En otras palabras, se presenta un mercado en el que existe un único comprador o demandante, en lugar de varios. Debido a esto, este mercado posee una competencia imperfecta. El precio de los bienes o servicios es determinado por el demandante, ya que al ser único, posee mayor poder de mercado y los numerosos oferentes deben adaptarse a sus exigencias (Precios, cantidades, etc.). Esto le permite al comprador obtener mayor valor de la transacción que los que obtendría en un mercado competitivo.

En ese marco, Ruiz, Azócar junto a la gobernadora de la provincia de Aysén, Paz Fotzick, y al presidente del Consejo Regional, Miguel Ángel Calisto -y aquí radica la importancia de sus vínculo laboral con el presidente del Senado Patricio Walker- buscan una modificación legal que permita levantar un RAE para la reineta y luego para todos los recursos hidrobiológicos, incluyendo los bentónicos como erizos y locos.
Situación que ocurre hoy en día con la merluza, donde existe un RAE que divide la cuota artesanal en todos los pescadores de la región.

Como si fuese poco, Azócar plantea establecer “licencias transables de pesca artesanal”, para que los pescadores puedan vender la cuota acumulada. Algo muy parecido con lo ocurrido con el famoso escándalo financiero denominado como “Davilazo”, que tuvo como protagonista al operador de Codelco, Juan Pablo Dávila, quien especuló con operaciones de cobre a futuro.

La idea fue expuesta en un seminario convocado por la gobernadora el pasado 17 de julio.
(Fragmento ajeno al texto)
(** * Orchestration engine: job model, job store, SSH executor and transports

    A shallow embedding of the Go packages [jobs], [controller], [executor]
    and [transport] of the orchestration engine, with the properties of the
    design document stated and settled against it.

    Conventions.
    - A Go [string] is a [string] (a sequence of bytes); a Go [int] is a [Z]
      (no arithmetic is done on them here, so no wrap-around appears).
    - A Go [error] value is an [option error]: [None] is [nil].
    - A [map[string]T] is a [gmap string T].
    - [time.Time] is a [Z], the instant counted from the zero value of
      [time.Time], so that the zero value is [0]. *)

From Stdlib Require Import ZArith Ascii String List Bool Lia DecimalString.
From stdpp Require Import base option list gmap strings.

Local Open Scope Z_scope.

(** ** Go library functions on strings and bytes *)

Module strings.

(** The white space of [strings.TrimSpace] is that of [unicode.IsSpace]:
    the six ASCII bytes tab, line feed, vertical tab, form feed, carriage
    return and space, and the runes U+0085, U+00A0, U+1680, U+2000 to U+200A,
    U+2028, U+2029, U+202F, U+205F and U+3000.

    Go reads the runes of the string with its UTF-8 decoder, forward from the
    left end and backward from the right end, and stops at the first rune
    that is not white space.  The decoder reads a white-space rune exactly
    where the bytes are the encoding of that rune (an encoding is unique:
    over-long forms are refused); any other bytes, well-formed or not, are
    read as a rune that is no white space.  Backward, the decoder looks for
    the nearest lead byte among the last four bytes, which for the two-byte
    and three-byte encodings below is the lead byte of the encoding itself.
    So trimming removes, at each end, the encodings below for as long as the
    string starts, respectively ends, with one. *)
Definition isSpace (c : ascii) : bool :=
  match nat_of_ascii c with
  | 9%nat | 10%nat | 11%nat | 12%nat | 13%nat | 32%nat => true
  | _ => false
  end.

(** U+0085 is [C2 85] and U+00A0 is [C2 A0]. *)
Definition isSpace2 (b0 b1 : ascii) : bool :=
  (N_of_ascii b0 =? 0xC2)%N
  && ((N_of_ascii b1 =? 0x85)%N || (N_of_ascii b1 =? 0xA0)%N).

(** U+1680 is [E1 9A 80]; U+2000 to U+200A are [E2 80 80] to [E2 80 8A];
    U+2028, U+2029 and U+202F are [E2 80 A8], [E2 80 A9] and [E2 80 AF];
    U+205F is [E2 81 9F]; U+3000 is [E3 80 80]. *)
Definition isSpace3 (b0 b1 b2 : ascii) : bool :=
  ((N_of_ascii b0 =? 0xE1)%N && (N_of_ascii b1 =? 0x9A)%N
   && (N_of_ascii b2 =? 0x80)%N)
  || ((N_of_ascii b0 =? 0xE2)%N && (N_of_ascii b1 =? 0x80)%N
      && (((0x80 <=? N_of_ascii b2)%N && (N_of_ascii b2 <=? 0x8A)%N)
          || (N_of_ascii b2 =? 0xA8)%N || (N_of_ascii b2 =? 0xA9)%N
          || (N_of_ascii b2 =? 0xAF)%N))
  || ((N_of_ascii b0 =? 0xE2)%N && (N_of_ascii b1 =? 0x81)%N
      && (N_of_ascii b2 =? 0x9F)%N)
  || ((N_of_ascii b0 =? 0xE3)%N && (N_of_ascii b1 =? 0x80)%N
      && (N_of_ascii b2 =? 0x80)%N).

(** Removing white-space runes from the front of a byte sequence; [two] and
    [three] say which two and three bytes, in the order met, are one. *)
Fixpoint trimRunes (two : ascii -> ascii -> bool)
    (three : ascii -> ascii -> ascii -> bool) (bs : list ascii) : list ascii :=
  match bs with
  | [] => []
  | b0 :: r0 =>
      if isSpace b0 then trimRunes two three r0
      else
        match r0 with
        | [] => bs
        | b1 :: r1 =>
            if two b0 b1 then trimRunes two three r1
            else
              match r1 with
              | [] => bs
              | b2 :: r2 =>
                  if three b0 b1 b2 then trimRunes two three r2 else bs
              end
        end
  end.

(** From the left the bytes are met in their order, from the right in the
    opposite order. *)
Definition trimLeft (bs : list ascii) : list ascii :=
  trimRunes isSpace2 isSpace3 bs.

Definition trimRight (bs : list ascii) : list ascii :=
  rev (trimRunes (fun b1 b0 => isSpace2 b0 b1)
                 (fun b2 b1 b0 => isSpace3 b0 b1 b2) (rev bs)).

Definition TrimLeftSpace (s : string) : string :=
  string_of_list_ascii (trimLeft (list_ascii_of_string s)).

Definition TrimRightSpace (s : string) : string :=
  string_of_list_ascii (trimRight (list_ascii_of_string s)).

Definition TrimSpace (s : string) : string := TrimRightSpace (TrimLeftSpace s).

(** [strings.HasSuffix] and [strings.TrimSuffix], on the byte positions as Go
    computes them: [s[len(s)-len(suffix):] == suffix] and
    [s[:len(s)-len(suffix)]]. *)
Definition HasSuffix (s suffix : string) : bool :=
  (String.length suffix <=? String.length s)%nat &&
  String.eqb
    (String.substring (String.length s - String.length suffix)
       (String.length suffix) s)
    suffix.

Definition TrimSuffix (s suffix : string) : string :=
  if HasSuffix s suffix
  then String.substring 0 (String.length s - String.length suffix) s
  else s.

(** [strings.HasPrefix] and [strings.TrimPrefix]: [s[:len(prefix)] == prefix]
    and [s[len(prefix):]]. *)
Definition HasPrefix (s prefix : string) : bool :=
  (String.length prefix <=? String.length s)%nat &&
  String.eqb (String.substring 0 (String.length prefix) s) prefix.

Definition TrimPrefix (s prefix : string) : string :=
  if HasPrefix s prefix
  then String.substring (String.length prefix)
         (String.length s - String.length prefix) s
  else s.

End strings.

(** ** crypto/sha256 and encoding/hex *)

Module sha256.

Definition mask32 : Z := 0xffffffff.
Definition add32 (a b : Z) : Z := Z.land (a + b) mask32.
Definition rotr (n x : Z) : Z :=
  Z.lor (Z.shiftr x n) (Z.land (Z.shiftl x (32 - n)) mask32).
Definition not32 (x : Z) : Z := Z.lxor x mask32.

Definition Ch (x y z : Z) : Z := Z.lxor (Z.land x y) (Z.land (not32 x) z).
Definition Maj (x y z : Z) : Z :=
  Z.lxor (Z.lxor (Z.land x y) (Z.land x z)) (Z.land y z).
Definition bsig0 (x : Z) : Z := Z.lxor (Z.lxor (rotr 2 x) (rotr 13 x)) (rotr 22 x).
Definition bsig1 (x : Z) : Z := Z.lxor (Z.lxor (rotr 6 x) (rotr 11 x)) (rotr 25 x).
Definition ssig0 (x : Z) : Z := Z.lxor (Z.lxor (rotr 7 x) (rotr 18 x)) (Z.shiftr x 3).
Definition ssig1 (x : Z) : Z := Z.lxor (Z.lxor (rotr 17 x) (rotr 19 x)) (Z.shiftr x 10).

(** The constants of the standard are the first 32 bits of the fractional
    parts of the cube roots (for [K]) and of the square roots (for [H0]) of
    the first primes; they are computed here from that description. *)
Definition isPrime (n : nat) : bool :=
  forallb (fun d => negb (n mod d =? 0)%nat) (seq 2 (n - 2)).

Definition primes (count : nat) : list Z :=
  List.map Z.of_nat (firstn count (List.filter isPrime (seq 2 400))).

(** The integer cube root below [2 ^ bits], one bit at a time from the top. *)
Fixpoint cbrtBits (bits : nat) (n r : Z) : Z :=
  match bits with
  | O => r
  | S b =>
      let r' := r + Z.shiftl 1 (Z.of_nat b) in
      cbrtBits b n (if r' * r' * r' <=? n then r' else r)
  end.

Definition fracCbrt32 (p : Z) : Z := Z.land (cbrtBits 36 (Z.shiftl p 96) 0) mask32.
Definition fracSqrt32 (p : Z) : Z := Z.land (Z.sqrt (Z.shiftl p 64)) mask32.

Definition K : list Z := Eval vm_compute in List.map fracCbrt32 (primes 64).

Definition H0 : list Z := Eval vm_compute in List.map fracSqrt32 (primes 8).

Definition bytes_of_string (s : string) : list Z :=
  List.map (fun c => Z.of_nat (nat_of_ascii c)) (list_ascii_of_string s).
Los dirigentes se mostraron críticos al proyecto explicado por Rodrigo Azócar.

“Hubo cosas que no quedaron claras, queremos quedar claro con un proyecto que presentó el señor Rodrigo Azocar, porque nosotros le encontramos varias falencias a ese proyecto y por eso le dijimos que no estábamos conforme con eso”, declaró José Millán, dirigente de la pesca artesanal.

“Me preocupe tremendamente y me enoje también porque realmente dije cómo van a llegar sin preguntarle a nadie y presentar un proyecto sin preguntarle a nadie y ahí yo le dije que nosotros no podíamos firmar cualquier papel para que sea en desmedro de nuestros pescadores artesanales de nuestra región”, insistió.